Every PR summary must answer:

  1. What real-world workflow does this implement?
  2. What does the agent observe?
  3. What actions can the agent take?
  4. What hidden state exists and why is it hidden?
  5. What terminates an episode?
  6. What exact checks prove success?
  7. What are the reward components and ranges?
  8. How could the model hack the reward?
  9. What anti-cheat checks prevent that?
  10. What tests prove the reward cannot be trivially hacked?
  11. What baseline success rate did we observe?
  12. What trained success rate did we observe?
  13. What held-out success rate did we observe?
  14. What Trackio run contains the evidence?
  15. Does behavior improve, or only the reward proxy?
  16. Is the environment ready for HF Spaces deployment?
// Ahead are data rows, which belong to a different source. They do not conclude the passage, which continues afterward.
Lemma lseg_chain nx (f : Z -> Z) n : forall i,
  (forall j, i <= j < i + Z.of_nat n -> nx (f j) = Some (if decide (j = i + Z.of_nat n - 1) then RT_NULL else f (j + 1)) /\ f j <> RT_NULL) ->
  lseg nx (if decide (n = 0%nat) then RT_NULL else f i) (f <$> seqZ i (Z.of_nat n)).
Proof.
  induction n as [|n IH]; intros i H; [done|]. rewrite seqZ_cons by lia. cbn [fmap list_fmap lseg].
  destruct (H i) as [Hn Hz]; [lia|]. split; [done|]. split; [done|]. eexists. split; [exact Hn|].
  replace (Z.pred (Z.of_nat (S n))) with (Z.of_nat n) by lia. specialize (IH (Z.succ i)).
  destruct n as [|n]; cbn [decide]; [by rewrite decide_True by lia|]. rewrite decide_False by lia. apply IH.
  intros j Hj. destruct (H j) as [Hj' ?]; [lia|]. split; [|done]. rewrite Hj'.
  destruct (decide (j = i + _ - 1)), (decide (j = Z.succ i + _ - 1)); try done; lia.
Qed.

Lemma mp_setup_rep k a start size block_size total :
  0 < start -> 0 <= block_size -> 0 <= total < 2 ^ 32 ->
  if decide (total = 0) then mp_setup a start size block_size total k = Stop Undefined
  else exists m, mp_setup a start size block_size total k = Done tt (kmp a m k) /\
    mp_rep m a ((fun i => start + i * (block_size + MP_WORD)) <$> seqZ 0 total) [] /\ suspend_thread_count m = 0.
Proof.
  intros Hs Hb Ht. unfold mp_setup. destruct (decide (total = 0)) as [->|Hne]; [done|]. destruct (Z.eqb_spec total 0); [done|].
  set (m0 := Mempool start size block_size RT_NULL ∅ total total 0). set (f := fun i => start + i * (block_size + MP_WORD)).
  destruct (mp_init_loop_links (Z.to_nat total) 0 m0 Hb) as (H1 & H2 & _ & H4). cbn [start_address mp_block_size m0] in H1, H2. fold m0.
  set (m1 := mp_init_loop _ _ m0) in *. set (m2 := set_link _ _ m1).
  assert (Hf : forall j, start + j * (block_size + MP_WORD) = f j) by done. rewrite Z2Nat.id in H1, H2 by lia.
  assert (Hinj : forall i j, f i = f j -> i = j) by (intros i j; unfold f, MP_WORD; nia).
  assert (Hin : forall y, y ∈ f <$> seqZ 0 total <-> exists i, 0 <= i < total /\ y = f i).
  { intros y. rewrite list_elem_of_fmap. split; intros (i & H & H'); exists i; [rewrite elem_of_seqZ in H'|rewrite elem_of_seqZ]; split; try done; lia. }
  eexists. split; [done|]. split; [|exact (proj2 H4)]. split; cbn [set_blocks set_link block_list block_free_count block_total_count mp_links].
  - pose proof (lseg_chain (fun x => mp_links m2 !! x) f (Z.to_nat total) 0) as HL. rewrite Z2Nat.id, decide_False in HL by lia.
    replace (f 0) with start in HL by (unfold f; lia). apply HL. intros j Hj. split; [|unfold f, MP_WORD, RT_NULL; nia].
    unfold m2. cbn. rewrite Hf. destruct (decide (j = 0 + total - 1)) as [->|Hj']; [by rewrite lookup_insert_eq|].
    rewrite lookup_insert_ne; [apply H1; lia|]. intros E%Hinj. lia.
  - by intros x ?%not_elem_of_nil.
  - intros y Hy. rewrite app_nil_r, Hin. cbn in Hy. rewrite Hf in Hy. destruct (decide (y = f (total - 1))) as [->|]; [exists (total - 1); split; [lia|done]|].
    rewrite lookup_insert_ne in Hy by done. destruct (H2 y Hy) as [He|(i & ? & ->)]; [by destruct He|].
    exists i. split; [lia|done].
  - rewrite app_nil_r. apply NoDup_fmap_2_strong; [intros ????; apply Hinj|apply NoDup_seqZ].
  - by apply not_elem_of_nil.
  - rewrite length_fmap, length_seqZ. lia.
  - etrans; [exact (proj1 H4)|]. rewrite app_nil_r, length_fmap, length_seqZ. cbn. lia.
  - change (block_total_count m2) with (block_total_count m1). rewrite (proj1 H4). cbn. lia.
Qed.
Source grounding and credibility

Source Why used Credibility
OWASP Top 10 A01 Broken Access Control Authorization bug taxonomy and prevention framing 8.5/10
OWASP ASVS Access-control verification grounding 9/10
NIST SP 800-218 SSDF Secure software development lifecycle grounding 9.5/10
Smith et al., ESEC/FSE 2015, “Is the Cure Worse Than the Disease?” Peer-reviewed basis for hidden tests and repair-overfitting risk 9/10
OpenEnv build/deploy/training docs Typed model, server, client, deployment, and training mechanics 8/10
Meta OpenEnv Hackathon criteria Judging alignment and minimum requirements 8/10

Non-negotiable rule

A reward that can be hacked is worse than no reward. Build the verifier, hidden tests, anti-cheat tests, and held-out evaluation before scaling training.